インタビューで尹氏は、日韓関係に関して「既に復元され、今は未来に向けて進んでいるところだ」との認識を示した。日韓最大の懸案とされてきた元徴用工訴訟問題をめぐっては、韓国政府が昨年3月、解決策を発表した。その内容は、元徴用工を支援する韓国政府傘下の「日帝強制動員被害者支援財団」が、元徴用工らへの賠償を命じられた日本企業に代わって遅延利子を含む賠償金相当額を原告らに支給するというもの。韓国政府がこの解決策を発表した際、尹氏は「これまで政府が、被害者の立場を尊重しながら韓日両国の共同利益と未来発展に符合する方法を模索した結果だ」と強調した。
この解決策が示されて以降、日韓関係は改善に向かい、現在は政治のみならず、経済、そして両国民同士の往来、交流が活発化している。

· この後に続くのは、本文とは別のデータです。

(** * Plex Media Player bootstrap (src/main.cpp): log redaction, command-line
    handling, logger configuration and the start-up sequence of [main].

    The definitions follow the source file function by function:
    - [Redaction]: [elidePattern] and [processLog] on [QString]s;
    - [CommandLine]: [appendCommandLineArguments] and its fixed buffers;
    - [Logging]: [logLevelFromString], [initLogger], and the rotation policy
      of the file destination;
    - [Lifecycle]: [main] as a computation over an explicit trace of the
      calls it makes, with early [return]s and [FatalException].

    The theorems about each of them follow in [RedactionFacts],
    [CommandLineFacts], [LoggingFacts] and [LifecycleFacts]. *)

From Stdlib Require Import ZArith Lia Ascii String.
From stdpp Require Import base tactics option list strings.

Local Open Scope Z_scope.

(** ** QString redaction: [elidePattern] and [processLog] *)

Module Redaction.

(** A [QString] is a sequence of code units.  The code only compares code
    units and overwrites them with ['x'], so code units are modelled by
    [ascii] (every character of the two token patterns is ASCII). *)
Abbreviation QChar := ascii (only parsing).
Abbreviation QString := (list ascii) (only parsing).

Definition qs (s : string) : QString := list_ascii_of_string s.

(** [QChar('x')] *)
Definition QChar_x : QChar := "x"%char.

(** [sub] is read at the head of [s]. *)
Fixpoint startsWith (sub s : QString) : bool :=
  match sub, s with
  | [], _ => true
  | _ :: _, [] => false
  | a :: sub', b :: s' => Ascii.eqb a b && startsWith sub' s'
  end.

(** Forward scan of [QString::indexOf]: [s] is the text from index [i] on. *)
Fixpoint search (sub s : QString) (i : nat) : option nat :=
  if startsWith sub s then Some i
  else match s with
       | [] => None
       | _ :: s' => search sub s' (S i)
       end.

(** [msg.indexOf(sub, from)] (Qt, case sensitive): the least index at or
    after [from] where [sub] occurs, [-1] when there is none.  A negative
    [from] counts from the end, and a [from] with [from + sub.length() >
    msg.length()] finds nothing.  An empty [sub] is found at [from]. *)
Definition indexOf (msg sub : QString) (from : Z) : Z :=
  let l := Z.of_nat (length msg) in
  let sl := Z.of_nat (length sub) in
  let from := if from <? 0 then from + l else from in
  if (from <? 0) || (l <? sl + from) then -1
  else match search sub (drop (Z.to_nat from) msg) (Z.to_nat from) with
       | Some i => Z.of_nat i
       | None => -1
       end.

(** [for (int n = 0; n < chars; n++) msg[start + n] = QChar('x');]
    with [k] the number of iterations left.  The guard of [elidePattern]
    keeps every index below [msg.length()]. *)
Fixpoint fill_x (k : nat) (msg : QString) (start n : Z) : QString :=
  match k with
  | O => msg
  | S k' => fill_x k' (<[Z.to_nat (start + n) := QChar_x]> msg) start (n + 1)
  end.

Definition mask (msg : QString) (start chars : Z) : QString :=
  fill_x (Z.to_nat chars) msg start 0.

(** The range of [int] (32 bits). *)
Definition INT_MAX : Z := 2147483647.
Definition INT_MIN : Z := -2147483648.

(** The count is an [int] and no sum that the loop of [elidePattern]
    computes leaves the range of [int].  The sums are [start +
    substring.length() + chars] and [start + n] with [n < chars], for a
    [start] at which the pattern was found, so that [start +
    substring.length()] is at most [msg.length()]. *)
Definition fits_int (msg : QString) (chars : Z) : Prop :=
  INT_MIN ≤ chars ∧ Z.of_nat (length msg) + chars ≤ INT_MAX.

(** The [while (true)] loop of [elidePattern]; [fuel] bounds the number of
    iterations, [None] means the bound was reached before the [break].
    The [int]s of the source are integers here.  This is the arithmetic of
    the source as long as no sum overflows, which is undefined in the
    source: [fits_int] is the condition, and the statements that range over
    the count assume it where a sum could overflow.  With the count of
    [processLog] (20) it holds of every QString, which has fewer than 2^30
    code units. *)
Fixpoint elide_loop (fuel : nat) (msg sub : QString) (chars start : Z)
  : option QString :=
  match fuel with
  | O => None
  | S fuel' =>
      let start := indexOf msg sub start in
      if (start <? 0)
         || (Z.of_nat (length msg) <? start + Z.of_nat (length sub) + chars)
      then Some msg
      else
        let start := start + Z.of_nat (length sub) in
        elide_loop fuel' (mask msg start chars) sub chars start
  end.

Definition elidePattern_fuel (fuel : nat) (msg sub : QString) (chars : Z)
  : option QString :=
  elide_loop fuel msg sub chars 0.

(** With a non-empty pattern every iteration advances [start] by at least
    one, so [msg.length() + 1] iterations are enough
    ([elidePattern_terminates]); with an empty pattern the loop of the source
    need not end ([elidePattern_empty_diverges]). *)
Definition elidePattern (msg sub : QString) (chars : Z) : option QString :=
  elidePattern_fuel (S (length msg)) msg sub chars.

Definition token_eq : QString := qs "X-Plex-Token=".
Definition token_3D : QString := qs "X-Plex-Token%3D".

Definition processLog (msg : QString) : option QString :=
  msg1 ← elidePattern msg token_eq 20;
  elidePattern msg1 token_3D 20.

(** *** Occurrences *)

(** [sub] occurs in [msg] at index [i]. *)
Definition occurs (sub msg : QString) (i : nat) : Prop :=
  (i + length sub ≤ length msg)%nat ∧ take (length sub) (drop i msg) = sub.

(** The [n] code units after the occurrence at [i] are all ['x']. *)
Definition masked_after (sub out : QString) (n i : nat) : Prop :=
  ∀ j, (i + length sub ≤ j < i + length sub + n)%nat → out !! j = Some QChar_x.

(** No proper non-empty prefix of [p] is also a suffix of [p]: two
    occurrences of [p] never overlap. *)
Definition unbordered (p : QString) : Prop :=
  ∀ k, (0 < k < length p)%nat → take k p ≠ drop (length p - k) p.

Definition unborderedb (p : QString) : bool :=
  forallb (λ k, negb (bool_decide (take k p = drop (length p - k)%nat p)))
          (seq 1 (length p - 1)).

(** ['x'] is not the first code unit of [p], and every ['x'] of [p] is
    followed, inside [p], by another code unit: an occurrence of [p] cannot
    meet a run of two or more ['x']. *)
Definition x_isolated (p : QString) : Prop :=
  p !! 0%nat ≠ Some QChar_x
  ∧ ∀ k, p !! k = Some QChar_x → ∃ c, p !! S k = Some c ∧ c ≠ QChar_x.

Definition x_isolatedb (p : QString) : bool :=
  negb (bool_decide (p !! 0%nat = Some QChar_x))
  && forallb (λ k, negb (bool_decide (p !! k = Some QChar_x))
                   || match p !! S k with
                      | Some c => negb (bool_decide (c = QChar_x))
                      | None => false
                      end)
             (seq 0 (length p)).

(** [out] is [msg] with some runs of [n] code units overwritten by ['x']. *)
Definition x_runs (n : nat) (msg out : QString) : Prop :=
  length out = length msg
  ∧ ∀ j, out !! j ≠ msg !! j →
      ∃ t, (t ≤ j < t + n)%nat
           ∧ ∀ j', (t ≤ j' < t + n)%nat → out !! j' = Some QChar_x.

(** What one run of the loop from position [s] guarantees about its result. *)
Record elide_post (sub : QString) (n s : nat) (msg out : QString) : Prop := {
  post_length : length out = length msg;
  post_changed : ∀ j, out !! j ≠ msg !! j →
    ∃ i, (s ≤ i)%nat ∧ occurs sub out i
         ∧ (i + length sub + n ≤ length msg)%nat
         ∧ (i + length sub ≤ j < i + length sub + n)%nat
         ∧ masked_after sub out n i;
  post_masked : unbordered sub →
    ∀ i, (s ≤ i)%nat → occurs sub out i →
         (i + length sub + n ≤ length out)%nat → masked_after sub out n i
}.

End Redaction.

(** ** Build switches and constants of headers that are not part of main.cpp *)

Record Build := {
  Q_OS_MAC : bool;
  Q_OS_WIN32 : bool;
  Q_OS_UNIX : bool;
  KONVERGO_OPENELEC : bool;
  (** the macro [SETTINGS_SECTION_MAIN] of settings/SettingsSection.h *)
  SETTINGS_SECTION_MAIN : string
}.

(** ** [appendCommandLineArguments] *)

Module CommandLine.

財団はこれまでに、元徴用工訴訟で勝訴した原告ら15人のうち、生存している原告の1人と10人の遺族に賠償金相当額の支給を完了した。しかし、残りの原告と遺族の計4人は日本企業による謝罪や賠償を求めて受け取りを拒否している。また、同種の訴訟では原告の訴えを認め、日本企業が敗訴する大法院(最高裁)判決が相次いでいる。今後も日本企業に賠償を命じる判決が続くことが予想される中、財団による支給の財源が足りなくなる可能性も指摘されている。
7日のインタビューで尹氏は「韓日関係の正常化を望む両国の企業家たちの協力」も求めた。尹氏は具体的な言及は避けたが、日本企業にも財団への資金を拠出することなどを期待しての発言との見方も出ている。しかし、日本政府は戦後の補償問題に関しては、1965年の日韓請求権協定で解決済みとの立場を取っている。
また、尹氏は北朝鮮についても言及。「合理的・理性的ではない勢力のため、韓国の安全保障を脅かす挑発を加える時も不合理で非理性的な結論を出しかねない勢力だ」と述べた。関係が冷え込む中で、南北首脳会談の可能性については「北が核を放棄するかどうかに関わらず、行うことができる」とする一方、トップダウン方式は困難との認識を示した。
対中関係については、「韓国と中国間の基本的なそれぞれの国政基調・対外関係基調は異なっていない」とした。習近平国家主席が今年訪韓する可能性があるかについては即答を避けた。
また、今回のインタビューで尹氏は、夫人であるキム・ゴンヒ(金建希)氏が高級ブランドバッグを受け取ったとされる疑惑についても初めて言及した。疑惑は金氏が在米韓国人の牧師から高級ブランドバッグを受け取ったとされる場面の隠しカメラの映像が昨年11月に公開されて浮上した。映像は2022年9月のものとされ、金氏が運営する芸術イベント企画会社内で撮影されたとみられている。韓国では公務員やその配偶者が職務と関連して一定額以上の金品を受け取ることを禁じる「不正請託防止法」があり、同法違反の疑いが指摘されている。
尹氏は、「(金夫人が)はっきり断れなかったことは問題と言えば問題だ」と指摘した一方、この問題は隠しカメラを使った「政治工作」であると強調。その上で、「政治工作かどうかが重要ではなく、今後このようなことが発生しないようにはっきりと線を引くことのほうが重要だ」と述べた。
尹氏へのインタビューは今月4日に大統領室内で収録され、7日の午後10時に放送された。新年に際しての国民へのメッセージ発信を、公共放送KBSという特定のテレビ局を通じて行ったことに批判が出ている。韓国紙のハンギョレは「事前、事後の調整が可能な対談の放送で、国民との意思疎通義務を代替できると考えているとしたら、大きな錯覚だ」と指摘した。また、尹氏は2022年8月に、大統領就任100日に合わせて記者会見を開いて以降、約1年半にわたって会見に応じていない。今月2日に世論調査会社の韓国ギャラップが発表した調査結果では、尹氏の支持率は29%と、9か月ぶりに30%を下回った。中央日報は「大統領が自分に楽な道を歩けば、支持率を回復することは難しい」と指摘した。